The phrase “staffing crisis” has been thrown around recently to describe the state of Minnesota’s nursing homes. But sometimes what these discussions lose sight of is where this staffing crisis comes from: low pay, poor benefits and disrespect.

Since COVID-19 began, I’ve watched many of my most dedicated coworkers leave an industry they love for better pay and respect on the job.

I’m faced with the same dilemma. I care deeply for the people I work with, and I don’t want to abandon the residents I’ve known throughout my decade on the job. But the pull of a better-paying job with stable hours is always there.

The numbers don’t lie. With a 41% staffing shortage, Minnesota has the dubious honor of holding the highest long-term care vacancy rate in the country.

More than 1,000 nursing home workers from 12 different nursing homes went on strike in March to fix our broken nursing home system. That’s because even though the state’s been spending hundreds of millions of dollars for long-term care, industry executives have padded their bottom lines instead of raising wages for frontline workers. That’s led to fewer and fewer people pursuing work in nursing homes while our growing senior population needs skilled care.

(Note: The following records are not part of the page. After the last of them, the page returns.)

(** X9: when two or more records are fetched, their names being absent,
    strings or [null], and one name is [null], the refresh cycle raises
    a [TypeError]: a single [null] name among several records stops the
    display from being rebuilt. *)
Theorem refresh_null_name (st : Dashboard) (got : result response) (now : Q)
    (l : list value) (wallet : value)
    (Hfetch : fetch_result got = Ok (VList l, wallet))
    (Hcount : (2 <= List.length l)%nat)
    (Hnames : Forall (fun s => nullable_name s = true) l)
    (Hnull : Exists (fun s => null_name s = true) l) :
  raises_TypeError (refresh_widgets lt_other float_add st got now).
Proof.
  assert (Hdicts : Forall (fun s => is_dict s = true) l).
  { rewrite Forall_forall in Hnames |- *. intros s Hs.
    specialize (Hnames s Hs). unfold nullable_name in Hnames.
    apply andb_prop in Hnames. exact (proj1 Hnames). }
  assert (Hsort : raises_TypeError
            (sorted lt_other (VList l)
                    (fun s => get s "name" (VStr EmptyString)))).
  { unfold sorted. simpl. rewrite (keys_of_dicts l Hdicts). simpl.
    destruct (sort_keyed_with_null (map keyed l)) as [msg ->].
    - rewrite length_map. exact Hcount.
    - rewrite Forall_forall in Hnames |- *. intros p Hp.
      apply in_map_iff in Hp. destruct Hp as [s [<- Hs]].
      specialize (Hnames s Hs). unfold nullable_name in Hnames.
      apply andb_prop in Hnames. destruct Hnames as [_ Hn].
      unfold nullable_key, keyed. simpl.
      destruct (name_of s); try discriminate Hn; exact I.
    - apply Exists_exists in Hnull. destruct Hnull as [s [Hs Hn]].
      apply Exists_exists. exists (keyed s). split.
      + apply in_map. exact Hs.
      + unfold null_name in Hn. apply andb_prop in Hn.
        destruct Hn as [_ Hn]. unfold null_key, keyed. simpl.
        destruct (name_of s); try discriminate Hn. reflexivity.
    - exists msg. reflexivity. }
  destruct Hsort as [msg Hsort]. exists msg.
  exact (refresh_sort_raises st got now _ wallet _ Hfetch Hsort).
Qed.

Lemma render_dict (d : list (string * value)) :
  exists rows,
    render str_other (mkSynchronizerWidget (VDict d)) = Ok rows /\
    map fst rows = ["[bold]id[/]"; "[bold]key[/]"; "[bold]name[/]";
                    "[bold]isEnabled[/]"].
Proof.
  unfold render. simpl.
  destruct (dict_get d "id"), (dict_get d "key"), (dict_get d "name"),
    (dict_get d "isEnabled"); eexists; split; reflexivity.
Qed.

Lemma refresh_displays_dicts (st st' : Dashboard) (got : result response)
    (now : Q) :
  refresh_widgets lt_other float_add st got now = Ok st' ->
  Forall (fun s => is_dict s = true) (displayed st').
Proof.
  intros Hrefresh. pose proof (refresh_widgets_outcome st got now) as H.
  rewrite Hrefresh in H.
  destruct H as [syncs [wallet [ordered [_ [Hsort ->]]]]].
  unfold displayed. cbn [body].
  rewrite rows_of_concat, map_map. simpl. rewrite map_id.
  exact (sorted_items_dicts syncs ordered Hsort).
Qed.

Lemma run_displays_dicts (evs : list event) :
  forall st st',
    Forall (fun s => is_dict s = true) (displayed st) ->
    run lt_other float_add st evs = Ok st' ->
    Forall (fun s => is_dict s = true) (displayed st').
Proof.
  induction evs as [| ev rest IH]; intros st st' Hst; simpl.
  - intros H. injection H as <-. exact Hst.
  - destruct ev as [got now | now]; simpl.
    + destruct (refresh_widgets lt_other float_add st got now) as [st1 |] eqn:Hr;
        simpl; try discriminate.
      apply IH. exact (refresh_displays_dicts st st1 got now Hr).
    + apply IH. exact Hst.
Qed.

(** X10: every card on display after [on_mount] and any refreshes and
    ticks that completed renders without raising, as four rows labelled
    [id], [key], [name] and [isEnabled] in this order: an item that could
    not be rendered never gets mounted. *)
Theorem mounted_cards_render (header_class : option (option value))
    (created : Q) (got : result response) (now : Q) (evs : list event)
    (st0 st : Dashboard)
    (Hmount : on_mount lt_other float_add header_class created got now = Ok st0)
    (Hrun : run lt_other float_add st0 evs = Ok st) :
  Forall (fun w => exists rows,
            render str_other w = Ok rows /\
            map fst rows = ["[bold]id[/]"; "[bold]key[/]"; "[bold]name[/]";
                            "[bold]isEnabled[/]"])
         (List.concat (body st)).
Proof.
  unfold on_mount in Hmount.
  pose proof (run_displays_dicts evs st0 st
                (refresh_displays_dicts _ _ _ _ Hmount) Hrun) as Hd.
  unfold displayed in Hd. rewrite Forall_forall in Hd |- *.
  intros w Hw. specialize (Hd (data w) (in_map data _ w Hw)).
  destruct w as [v]. simpl in Hd. destruct v; try discriminate Hd.
  apply render_dict.
Qed.

(** X11: with the [Static] fallback header, or a [Header] class without
    [sub_title], no refresh or tick ever changes the header: the wallet
    of the owner is fetched and never shown. *)
Theorem plain_header_never_changes (st st' : Dashboard) (evs : list event)
    (Hheader : sub_title_of (header st) = None)
    (Hrun : run lt_other float_add st evs = Ok st') :
  header st' = header st.
Proof.
  revert st st' Hheader Hrun.
  induction evs as [| ev rest IH]; intros st st' Hh; simpl.
  - intros H. injection H as <-. reflexivity.
  - destruct ev as [got now | now]; simpl.
    + pose proof (refresh_widgets_outcome st got now) as Ho.
      destruct (refresh_widgets lt_other float_add st got now) as [st1 |]; simpl;
        try discriminate.
      destruct Ho as [syncs [wallet [ordered [_ [_ ->]]]]].
      intros Hrun. apply IH in Hrun; cbn [header] in *.
      * rewrite Hrun. rewrite header_update.
        destruct (header st) as [[old |] | text]; try discriminate Hh;
          reflexivity.
      * rewrite header_update.
        destruct (header st) as [[old |] | text]; try discriminate Hh;
          reflexivity.
    + intros Hrun. apply IH in Hrun; [exact Hrun | exact Hh].
Qed.

(** X12: on a header that has [sub_title], a refresh cycle that
    completes sets it to the fetched wallet when that is truthy and to
    the empty string otherwise, so the subtitle is never [None], zero or
    an empty container. *)
Theorem refresh_sets_sub_title (st st' : Dashboard) (got : result response)
    (now : Q) (old syncs wallet : value)
    (Hheader : header st = TextualHeader (Some old))
    (Hfetch : fetch_result got = Ok (syncs, wallet))
    (Hrefresh : refresh_widgets lt_other float_add st got now = Ok st') :
  header st'
  = TextualHeader (Some (if truthy wallet then wallet else VStr EmptyString))
  /\ (forall v, sub_title_of (header st') = Some v ->
        truthy v = true \/ v = VStr EmptyString).
Proof.
  pose proof (refresh_widgets_outcome st got now) as H.
  rewrite Hrefresh in H.
  destruct H as [y [w [ordered [Hf [_ ->]]]]].
  rewrite Hfetch in Hf. injection Hf as <- <-.
  cbn [header]. rewrite header_update, Hheader. unfold py_or.
  split; [reflexivity |]. simpl. intros v Hv. injection Hv as <-.
  destruct (truthy wallet) eqn:Ht; auto.
Qed.

(** X13: the error stream only grows: a run of refreshes and ticks
    appends to what was printed before, with at most one call of [print]
    for each refresh and none for a tick. *)
Theorem run_appends_stderr (st st' : Dashboard) (evs : list event)
    (Hrun : run lt_other float_add st evs = Ok st') :
  exists added,
    stderr st' = (stderr st ++ added)%list /\
    (List.length added <= refreshes evs)%nat.
Proof.
  revert st st' Hrun.
  induction evs as [| ev rest IH]; intros st st'; simpl.
  - intros H. injection H as <-. exists []. rewrite app_nil_r.
    split; [reflexivity | simpl; lia].
  - destruct ev as [got now | now]; simpl.
    + pose proof (refresh_widgets_outcome st got now) as Ho.
      destruct (refresh_widgets lt_other float_add st got now) as [st1 |]; simpl;
        try discriminate.
      destruct Ho as [syncs [wallet [ordered [_ [_ ->]]]]].
      intros Hrun. destruct (IH _ _ Hrun) as [added [E Hlen]].
      cbn [stderr] in E. exists (fetch_log got ++ added)%list.
      rewrite E, <- app_assoc. split; [reflexivity |].
      rewrite length_app. pose proof (fetch_log_short got). lia.
    + intros Hrun. destruct (IH _ _ Hrun) as [added [E Hlen]].
      exists added. split; [exact E | exact Hlen].
Qed.

(** X14: whatever the clock readings are, also when they go back, the
    footer never shows a negative number after [on_mount]. *)
Theorem countdown_never_negative (header_class : option (option value))
    (created : Q) (got : result response) (now : Q) (evs : list event)
    (st0 st : Dashboard)
    (Hmount : on_mount lt_other float_add header_class created got now = Ok st0)
    (Hrun : run lt_other float_add st0 evs = Ok st) :
  0 <= footer_remaining st.
Proof.
  unfold on_mount in Hmount.
  apply refresh_widgets_resets in Hmount. destruct Hmount as [Hf _].
  assert (H0 : 0 <= footer_remaining st0)
    by (rewrite Hf; unfold REFRESH_EVERY; lia).
  clear Hf. revert st0 st H0 Hrun.
  induction evs as [| ev rest IH]; intros st0 st H0; simpl.
  - intros H. injection H as <-. exact H0.
  - destruct ev as [got' now' | now']; simpl.
    + destruct (refresh_widgets lt_other float_add st0 got' now') as [st1 |] eqn:Hr;
        simpl; try discriminate.
      apply IH. apply refresh_widgets_resets in Hr.
      destruct Hr as [-> _]. unfold REFRESH_EVERY. lia.
    + apply IH. apply Z.le_max_l.
Qed.

(** X15: a run of ticks leaves the state its last tick alone would
    leave: the value shown depends on the deadline and on the latest
    reading only, and the ticks touch nothing but the footer. *)
Theorem ticks_keep_last_reading (st : Dashboard) (readings : list Q) (t : Q) :
  run lt_other float_add st (tick_events (readings ++ [t])) = Ok (_tick st t).
Proof.
  unfold tick_events.
  revert st. induction readings as [| r rest IH]; intros st;
    cbn [app map run handle bind].
  - reflexivity.
  - rewrite (IH (_tick st r)). reflexivity.
Qed.

End RefreshOutcome.

(** * Further properties of the countdown and of the layout *)




Lemma append_cancel_left (p a b : string) : p ++ a = p ++ b -> a = b.
Proof.
  induction p as [| c p IH]; simpl; intros H; [exact H |].
  injection H as H. exact (IH H).
Qed.

Lemma append_length (a b : string) :
  String.length (a ++ b) = (String.length a + String.length b)%nat.
Proof. induction a as [| c a IH]; simpl; [| rewrite IH]; reflexivity. Qed.

Lemma append_cancel_right (a b s : string) : a ++ s = b ++ s -> a = b.
Proof.
  revert b. induction a as [| c a IH]; intros b H.
  - destruct b as [| d b]; [reflexivity |].
    apply (f_equal String.length) in H. simpl in H.
    rewrite append_length in H. lia.
  - destruct b as [| d b].
    + apply (f_equal String.length) in H. simpl in H.
      rewrite append_length in H. lia.
    + simpl in H. injection H as -> H. rewrite (IH b H). reflexivity.
Qed.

The workers who went on strike wanted to show the misplaced priorities of the nursing home operators are accelerating rather than fixing the staffing crisis. Low wages and burn out have driven many great care workers to find jobs in better paying industries. Short-staffing has created chaos with our schedules, leaving many of us to fill the gaps through exhausting double shifts and overtime. All of these issues make it increasingly difficult to provide residents with the care they deserve, despite our best efforts.

Minnesota’s newly created — and first in the country — nursing home workforce standards board was tasked with enacting real solutions to the crisis. In their brief time, they’ve done just that. In April, the nursing home workforce standards board voted to raise the minimum wage of nursing home workers to at least $20.50 per hour (much more for many), while guaranteeing overtime pay for 11 state holidays that nursing home workers can’t just take off.

Before these standards can become law, the public can provide input until July 24th. We need your voice.

At my nursing home, we need these standards to create the change we couldn’t create for ourselves. This past year, my coworkers and I tried to form a union to address the issues our industry is facing.

Ironically, another way Minnesota nursing home operators spend money that should go towards resident care is union busting. Despite our employers telling us how important and valued we are as essential workers, when we tried to join together collectively through a union, we were met with weeks of union busting.

We haven’t been successful in forming our union (yet), but thanks to the advocacy of union members across Minnesota, our entire industry will benefit from new standards.

At some point in our lives, we will know someone or need long-term care ourselves.

Serious investment is needed now to ensure every generation has the best care possible.

These new standards are a sign that real change is in our future — and policymakers are taking us seriously.

For me, my coworkers, and the residents we care for, it can’t come soon enough.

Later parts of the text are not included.